**About this task:** Below are several entries. Transcribe exactly those lines that fall from the one with "A shallow embedding" through the one with "- Strings are", end lines included.

**Data supplied:**
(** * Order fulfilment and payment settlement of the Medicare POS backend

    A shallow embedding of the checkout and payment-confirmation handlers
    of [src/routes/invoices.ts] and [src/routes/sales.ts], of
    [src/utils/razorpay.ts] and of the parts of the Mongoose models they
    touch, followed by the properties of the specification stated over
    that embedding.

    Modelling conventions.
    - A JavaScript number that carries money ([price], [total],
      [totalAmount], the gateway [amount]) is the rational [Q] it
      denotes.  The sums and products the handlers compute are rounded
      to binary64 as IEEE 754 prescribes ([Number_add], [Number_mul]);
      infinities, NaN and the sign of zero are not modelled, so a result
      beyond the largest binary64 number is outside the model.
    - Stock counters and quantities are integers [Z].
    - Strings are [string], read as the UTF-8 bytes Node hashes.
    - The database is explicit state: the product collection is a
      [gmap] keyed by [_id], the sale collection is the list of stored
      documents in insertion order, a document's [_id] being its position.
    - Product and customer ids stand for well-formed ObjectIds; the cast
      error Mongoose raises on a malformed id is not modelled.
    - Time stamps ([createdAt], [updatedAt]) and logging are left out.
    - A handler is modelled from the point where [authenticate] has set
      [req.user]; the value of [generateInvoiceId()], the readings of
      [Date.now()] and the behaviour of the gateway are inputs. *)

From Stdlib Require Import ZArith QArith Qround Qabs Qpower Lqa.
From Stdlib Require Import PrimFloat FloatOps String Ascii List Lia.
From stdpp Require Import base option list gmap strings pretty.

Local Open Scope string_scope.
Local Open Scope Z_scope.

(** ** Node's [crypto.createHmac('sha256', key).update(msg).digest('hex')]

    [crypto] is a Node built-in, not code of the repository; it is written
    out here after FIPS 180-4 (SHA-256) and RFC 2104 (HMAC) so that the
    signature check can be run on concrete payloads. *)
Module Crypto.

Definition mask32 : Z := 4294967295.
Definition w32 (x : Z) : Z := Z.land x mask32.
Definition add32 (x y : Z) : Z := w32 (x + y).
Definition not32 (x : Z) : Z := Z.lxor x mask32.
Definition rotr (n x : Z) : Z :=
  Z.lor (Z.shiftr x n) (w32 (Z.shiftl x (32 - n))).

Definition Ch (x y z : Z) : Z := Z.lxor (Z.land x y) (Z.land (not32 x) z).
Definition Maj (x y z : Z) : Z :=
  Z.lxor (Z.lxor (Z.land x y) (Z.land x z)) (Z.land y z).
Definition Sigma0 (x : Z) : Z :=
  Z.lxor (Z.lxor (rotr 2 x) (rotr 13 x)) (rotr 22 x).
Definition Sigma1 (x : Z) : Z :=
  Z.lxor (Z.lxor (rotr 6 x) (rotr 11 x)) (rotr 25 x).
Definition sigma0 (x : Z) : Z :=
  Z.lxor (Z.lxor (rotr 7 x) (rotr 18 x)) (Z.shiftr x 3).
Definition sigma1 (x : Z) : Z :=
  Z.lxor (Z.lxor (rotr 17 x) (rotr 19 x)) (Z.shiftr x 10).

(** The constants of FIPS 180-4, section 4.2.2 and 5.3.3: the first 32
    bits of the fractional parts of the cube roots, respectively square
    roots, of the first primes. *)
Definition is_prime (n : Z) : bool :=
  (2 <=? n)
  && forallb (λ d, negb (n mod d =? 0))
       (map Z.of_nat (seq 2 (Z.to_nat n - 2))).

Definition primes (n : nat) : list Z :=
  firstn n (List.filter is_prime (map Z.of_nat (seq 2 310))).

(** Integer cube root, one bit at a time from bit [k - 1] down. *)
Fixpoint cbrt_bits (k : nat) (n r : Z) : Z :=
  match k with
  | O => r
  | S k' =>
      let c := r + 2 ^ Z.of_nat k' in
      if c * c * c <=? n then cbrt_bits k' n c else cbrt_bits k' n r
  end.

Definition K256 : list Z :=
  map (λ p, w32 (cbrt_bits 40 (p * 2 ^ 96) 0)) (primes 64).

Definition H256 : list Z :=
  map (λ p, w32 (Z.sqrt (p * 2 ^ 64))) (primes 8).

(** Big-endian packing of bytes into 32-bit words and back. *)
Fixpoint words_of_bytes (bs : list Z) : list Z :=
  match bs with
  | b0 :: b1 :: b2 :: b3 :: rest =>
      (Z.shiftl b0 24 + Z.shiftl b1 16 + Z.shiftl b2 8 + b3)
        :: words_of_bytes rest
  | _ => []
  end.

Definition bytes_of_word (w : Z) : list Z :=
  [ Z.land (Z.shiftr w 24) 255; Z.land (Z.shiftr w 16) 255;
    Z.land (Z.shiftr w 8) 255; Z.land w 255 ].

**Written response:**
    A shallow embedding of the checkout and payment-confirmation handlers
    of [src/routes/invoices.ts] and [src/routes/sales.ts], of
    [src/utils/razorpay.ts] and of the parts of the Mongoose models they
    touch, followed by the properties of the specification stated over
    that embedding.

    Modelling conventions.
    - A JavaScript number that carries money ([price], [total],
      [totalAmount], the gateway [amount]) is the rational [Q] it
      denotes.  The sums and products the handlers compute are rounded
      to binary64 as IEEE 754 prescribes ([Number_add], [Number_mul]);
      infinities, NaN and the sign of zero are not modelled, so a result
      beyond the largest binary64 number is outside the model.
    - Stock counters and quantities are integers [Z].
    - Strings are [string], read as the UTF-8 bytes Node hashes.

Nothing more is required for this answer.